Before examining what needs to change, I want to acknowledge the work of staff in the sector. This has a personal element for me. My dad managed nursing homes and my mum was a deputy sister in a residential home caring for people with dementia. I know how hard staff work each and every day. Pay can be low and recognition can be lacking. Likewise, the care workers who support people in their own homes do so much. We only tend to see their importance in reverse, when the lack of a placement or support prevents hospital discharges.
We need to go much further in integrating our approach. Last month I helped launch a report by Look Ahead. Unlike most of the reports that land on our desks or in our inboxes, it called for reforms that would not cost money. In fact, taxpayers would save money. Look Ahead looked at one element of integration: supported housing. It estimated that nearly £1 billion could be saved each year by extending integrated mental health, social care and supported housing services across England. The report is a robust analysis of how supported housing keeps people with mental health problems out of institutionalised care. This means more than just savings. The online launch began with a video from service users, which had the hairs standing up on the back of my neck. One man told us how it was the first time he had ever had his own private shower. He said that it made him feel like a king. These are small, but incredibly significant and humanising differences.

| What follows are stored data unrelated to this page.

(** The world with another instance in it. *)
Definition with_self (s : SimpleCrypt) (w : world) : world :=
  {| self := s; entropy := entropy w; drawn := drawn w; trace := trace w |}.

(** [sys.maxsize] of a 64-bit CPython: the most bytes a [bytes] object or
    code points a [str] can hold. *)
Definition maxsize : Z := 2 ^ 63 - 1.

(** A computation that never raises the exception [e0]. *)
Definition never_raises {A} (e0 : exn) (m : M A) : Prop :=
  forall w, result_of (m w) <> Raise e0.

(** A computation that takes nothing from the random source. *)
Definition keeps_source {A} (m : M A) : Prop :=
  forall w, drawn (world_of (m w)) = drawn w /\
            entropy (world_of (m w)) = entropy w.

(** The plaintext [decrypt] returns once the comparison has passed: the
    ciphertext read off the input, through counter mode. *)
Definition plaintext_in {lib : CryptoLib} (kb : bytes) (count : Z)
           (data : bytes) : bytes :=
  ctr_output (cipher_key_of (derived kb (salt_in data) count))
             (blocks_of (length (ciphertext_in data)))
             (counter_of (salt_in data)) (ciphertext_in data).

(* ================================================================= *)
(** ** A small library instance to run the code on *)

Module Example.

(** [l] cut or zero-filled to [n] bytes. *)
Definition fit (n : nat) (l : bytes) : bytes := firstn n (l ++ repeat x00 n).

Definition toy_AES (key block : bytes) : bytes :=
  xor_bytes block (fit 16 key).

Definition toy_HMAC (key msg : bytes) (h : hash_module) : bytes :=
  fit (Z.to_nat (digest_size h)) (rev msg ++ key).

Definition toy_PBKDF2 (password salt : bytes) (dkLen count : Z)
           (prf : bytes -> bytes -> bytes) : bytes :=
  fit (Z.to_nat dkLen) (prf password salt ++ password).

Definition toy : CryptoLib :=
  {| AES_encrypt_block := toy_AES;
     HMAC_digest := toy_HMAC;
     PBKDF2 := toy_PBKDF2 |}.

(** A random source, and a fresh world around an instance. *)
Definition toy_entropy (i : nat) : byte := byte_of_Z (7 * Z.of_nat i + 3).

Definition fresh (s : SimpleCrypt) : world :=
  {| self := s; entropy := toy_entropy; drawn := O; trace := [] |}.

(** The secret key [b"key"], the text ["hé"] and the bytes [b"hello world"]. *)
Definition key_bytes : value := Bytes [x6b; x65; x79].
Definition key_text : value := Str [107%N; 101%N; 121%N].
Definition text_he : text := [104%N; 233%N].
Definition hello_world : bytes :=
  [x68; x65; x6c; x6c; x6f; x20; x77; x6f; x72; x6c; x64].

(** The envelope of [hello_world] under [key_bytes], count 1000 and a
    fresh world, and that envelope with its last byte replaced. *)
Definition envelope : bytes :=
  match encrypt (lib := toy) (Bytes hello_world)
                {| self := configured key_bytes 1000; entropy := toy_entropy;
                   drawn := O; trace := [] |} with
  | (Ok env, _) => env
  | (Raise _, _) => []
  end.


(** An input with the magic prefix, two other version bytes, a salt, a
    ciphertext and the MAC of all that under the key derived from
    [key_bytes] and count 1000. *)
Definition other_version_body : bytes :=
  [x66; x73; x63; x09; x09] ++ firstn 32 (skipn 5 envelope)
  ++ [x01; x02; x03].

Definition other_version : bytes :=
  other_version_body
  ++ toy_HMAC (hmac_key_of
                 (derived (lib := toy) [x6b; x65; x79]
                          (firstn 32 (skipn 5 envelope)) 1000))
              other_version_body SHA256.





(** An application without a secret key. *)
Definition app_no_key : App :=
  {| config_FSC_EXPANSION_COUNT := Some 5000;
     config_SECRET_KEY := None |}.

Definition app : App :=
  {| config_FSC_EXPANSION_COUNT := Some 1000;
     config_SECRET_KEY := Some key_bytes |}.

End Example.

(* ================================================================= *)
(** ** Bytes, slices and UTF-8 *)

Lemma xor_byte_involutive (a k : byte) : xor_byte (xor_byte a k) k = a.
Proof.
  unfold xor_byte.
  destruct (to_bits a) as [a0 [a1 [a2 [a3 [a4 [a5 [a6 a7]]]]]]] eqn:Ea.
  destruct (to_bits k) as [k0 [k1 [k2 [k3 [k4 [k5 [k6 k7]]]]]]] eqn:Ek.
  rewrite to_bits_of_bits.
  rewrite !xorb_assoc, !xorb_nilpotent, !xorb_false_r.
  rewrite <- Ea. apply of_bits_to_bits.
Qed.
(** The body names a model that is missing. *)
Lemma post_start_keeps_options_on_failure_witness :
  let env := Faults.no_model in
  let p := Faults.other_model in
  let c := createVADController None in
  snd (Server.post_start env (inr p) c)
  = Server.sendJSON (Server.ErrorJSON "ONNX model not found at missing.onnx") 400
  /\ opts (fst (Server.post_start env (inr p) c)) = assign (opts c) p
  /\ running (fst (Server.post_start env (inr p) c)) = false.
Proof.
cbv zeta.
apply (@post_start_keeps_options_on_failure Faults.no_model Faults.other_model
         (createVADController None)
         (set_opts (assign (opts (createVADController None)) Faults.other_model)
            (createVADController None))).
- vm_compute. reflexivity.
- vm_compute. reflexivity.
- vm_compute. reflexivity.
Defined.

(** A second [POST start], with options in its body. *)
Lemma post_start_while_running_witness :
  Server.post_start Scenario.healthy (inr Faults.other_model)
    (Scenario.started Scenario.healthy)
  = (Scenario.started Scenario.healthy,
     Server.sendJSON (Server.ErrorJSON "Cannot update options while running") 400).
Proof.
apply (@post_start_while_running Scenario.healthy (inr Faults.other_model)
         (Scenario.started Scenario.healthy)).
vm_compute. reflexivity.
Defined.
(** X13: the form renders one box per input, in the order of the catalog,
    and exactly the last box has the bottom padding 2, every other one 0;
    the box of an input shows what [formik.values] reads at the id of that
    input: its own property there, else what it inherits, so that a form
    object without such a key still shows a value for an id like
    [constructor]. *)
Theorem renderInputs_layout inputs (values : JsObject) :
  length (renderInputs inputs values) = length inputs
  ∧ ∀ i box, renderInputs inputs values !! i = Some box →
      inputs !! i = Some (element_input box)
      ∧ element_value box
        = match obj_own values !! input_id (element_input box) with
          | Some v => Some v
          | None => inherited values (input_id (element_input box))
          end
      ∧ (obj_own values !! input_id (element_input box) = None →
         obj_proto values = ProtoObject →
         input_id (element_input box) ∈ object_prototype_names →
         element_value box
         = Some (VHost (ObjectPrototypeMember
                          (input_id (element_input box)))))
      ∧ (box_paddingBottom box = 2%Z ↔ S i = length inputs)
      ∧ (box_paddingBottom box = 0%Z ↔ S i ≠ length inputs).
Proof.
  unfold renderInputs. split; [apply length_imap|].
  intros i box Hbox. rewrite list_lookup_imap in Hbox.
  destruct (inputs !! i) as [input|] eqn:Hi; [|done].
  simpl in Hbox. injection Hbox as <-. simpl. split_and!; try done.
  - intros Hown Hproto Hin. unfold js_get, inherited.
    rewrite Hown, Hproto. unfold object_prototype_get.
    assert (Hex : existsb (String.eqb (input_id input)) object_prototype_names
                  = true).
    { apply existsb_exists. exists (input_id input).
      split; [by apply list_elem_of_In|apply String.eqb_refl]. }
    rewrite Hex.
    destruct (String.eqb_spec (input_id input) "__proto__") as [Heq|Hne];
      [|done].
    rewrite Heq in Hin. apply list_elem_of_In in Hin. simpl in Hin.
    intuition discriminate.
  - destruct (Z.eqb_spec (Z.of_nat i) (Z.of_nat (length inputs) - 1));
      split; intros; try done; lia.
  - destruct (Z.eqb_spec (Z.of_nat i) (Z.of_nat (length inputs) - 1));
      split; intros; try done; lia.
Qed.
(** C5: when the timer of vignette B fires, the shake starts and the
    reset is scheduled 500 ms later, phases and counter unchanged; when
    that timer fires, the phases are back at active, idle, idle, the
    counter is one higher, and every box has a new component whose
    particles are a new result of [createParticles] (no component was
    mounted while the boxes were closed); no other step changes the
    counter, which along every run equals the number of loops completed;
    and a mounted idle or active component whose [resetKey] changes drops
    its particles and creates new ones. *)
Theorem reset_once_per_loop (es : list Event) :
  let w := run random (initial_world random) es in
  (forall e, cause w e = ByTimer (DefineDone 0) ->
     let w1 := step random w e in
     isShaking (hero w1) = true /\
     phases (hero w1) = phases (hero w) /\
     resetKey (hero w1) = resetKey (hero w) /\
     exists t, timers (browser w1) !! t = Some (mkTimer ShakeDone 500)) /\
  (forall e, cause w e = ByTimer ShakeDone ->
     let w1 := step random w e in
     phases (hero w1) = [active; idle; idle] /\
     resetKey (hero w1) = S (resetKey (hero w)) /\
     isShaking (hero w1) = false /\
     defineSceneActive (hero w1) = false /\
     forall i d, BOX_DATA !! i = Some d ->
       particles_of w i = None /\
       exists c, particles_of w1 i = Some c /\
         particlesRef c =
           createParticles random (draws (browser w) + 18 * i) (words d)) /\
  (forall e, cause w e <> ByTimer ShakeDone ->
     resetKey (hero (step random w e)) = resetKey (hero w)) /\
  resetKey (hero w) = loops random (initial_world random) es /\
  (forall i ws ph key c b,
     ph = idle \/ ph = active -> key <> dep_key c ->
     particlesRef (WordParticles_update random i ws ph key c b).1
       = createParticles random (draws b) ws).
Proof.
  intros w.
  assert (Inv w) as Hw by apply inv_run, inv_initial.
  split.
  { intros e E w1.
    assert (Inv w1) as Hw1 by apply inv_step, Hw.
    pose proof (step_hero w e) as Hh. rewrite E in Hh. fold w1 in Hh.
    simpl in Hh. rewrite Hh. do 3 (split; [done|]).
    apply inv_shaking; [done|]. by rewrite Hh. }
  split.
  { intros e E w1.
    destruct (shake_enabled w e Hw E) as [Hc Hh]. fold w1 in Hh.
    rewrite Hh. do 4 (split; [done|]). intros i d Hd.
    split; [by apply inv_particles_closed|].
    assert (Inv w1) as Hw1 by apply inv_step, Hw.
    assert (i < 3) as Hi by (apply lookup_lt_Some in Hd; simpl in Hd; lia).
    destruct (inv_particles_open w1 i Hw1 Hi) as [c Hc1].
    { unfold phase_of. rewrite Hh. destruct i as [|[|[|i]]]; done. }
    exists c. split; [done|].
    pose proof (step_particles w e i d Hw Hd) as Hp.
    unfold particles_step in Hp. fold w1 in Hp.
    rewrite (inv_particles_closed w i Hw Hc), Hc1 in Hp. apply Hp. }
  split.
  { intros e E. rewrite step_hero.
    destruct (cause w e) as [?|[ | | | | | ]| |]; try done; cbn.
    - destruct (BOX_DATA !! i) as [d|]; [|done]. by destruct (has_onDeployDone d).
    - destruct (BOX_DATA !! i) as [d|]; [|done]. by destruct (has_onDefineDone d). }
  split.
  { unfold w. rewrite loops_count by apply inv_initial. reflexivity. }
  apply reset_key_recreates.
Qed.


(** *** The snapshot *)

Lemma ids_ok_lookup ps p :
  ids_ok ps -> p ∈ ps -> ps !! id p = Some p.
Proof.
  intros Hids Hp. apply list_elem_of_lookup in Hp as [k Hk].
  assert (id p = k) as ->; [|done].
  assert (map id ps !! k = Some (id p)) as E.
  { change (map id ps) with (id <$> ps). by rewrite list_lookup_fmap, Hk. }
  rewrite Hids in E. apply lookup_seq in E. lia.
Qed.

Lemma snapshot_position ps p :
  ids_ok ps -> p ∈ ps -> map position ps !! id p = Some (position p).
Proof.
  intros Hids Hp. change (map position ps) with (position <$> ps).
  by rewrite list_lookup_fmap, (ids_ok_lookup ps p Hids Hp).
Qed.

Lemma inv_frozen w i c :
  Inv w -> i < 3 -> particles_of w i = Some c ->
  phase_of w i = gathering \/ phase_of w i = closing ->
  frozenRef c = Some (map position (particlesRef c)) /\ ids_ok (particlesRef c).
Proof.
  intros H Hi Hc Hph. pose proof (inv_wp w i H Hi) as Hwp.
  rewrite Hc in Hwp. destruct Hwp as (_ & Hids & _ & _ & Hrest).
  destruct Hph as [E|E]; rewrite E in Hrest; destruct_and?; done.
Qed.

We know that there is not enough money to sustain the social care system as things stand. Any way to make savings, while improving outcomes, must be seized. Yet, only a handful of NHS trusts and local authorities are adopting an integrated approach. In my view, this missed opportunity comes down to culture. I am not casting aspersions; the system just is not geared towards different organisations working together. Outcomes are what matters and the goal, for most, should be to help people to live as long as possible, independently, away from institutionalised care.
Lasting reform requires not only innovation and leadership by Government, but political courage on the part of the Opposition. If social care funding is left as a political football, we know who is being kicked around. Two decades have seen at least a dozen White Papers on social care reform. The right ambitions are easy to state; it takes legislation and political will to achieve them. As we emerge on the other side of the pandemic, the need for such services will only grow. The Prime Minister has given us a road map for leaving lockdown; a road map for integrated social care would be as profound as the creation of the NHS.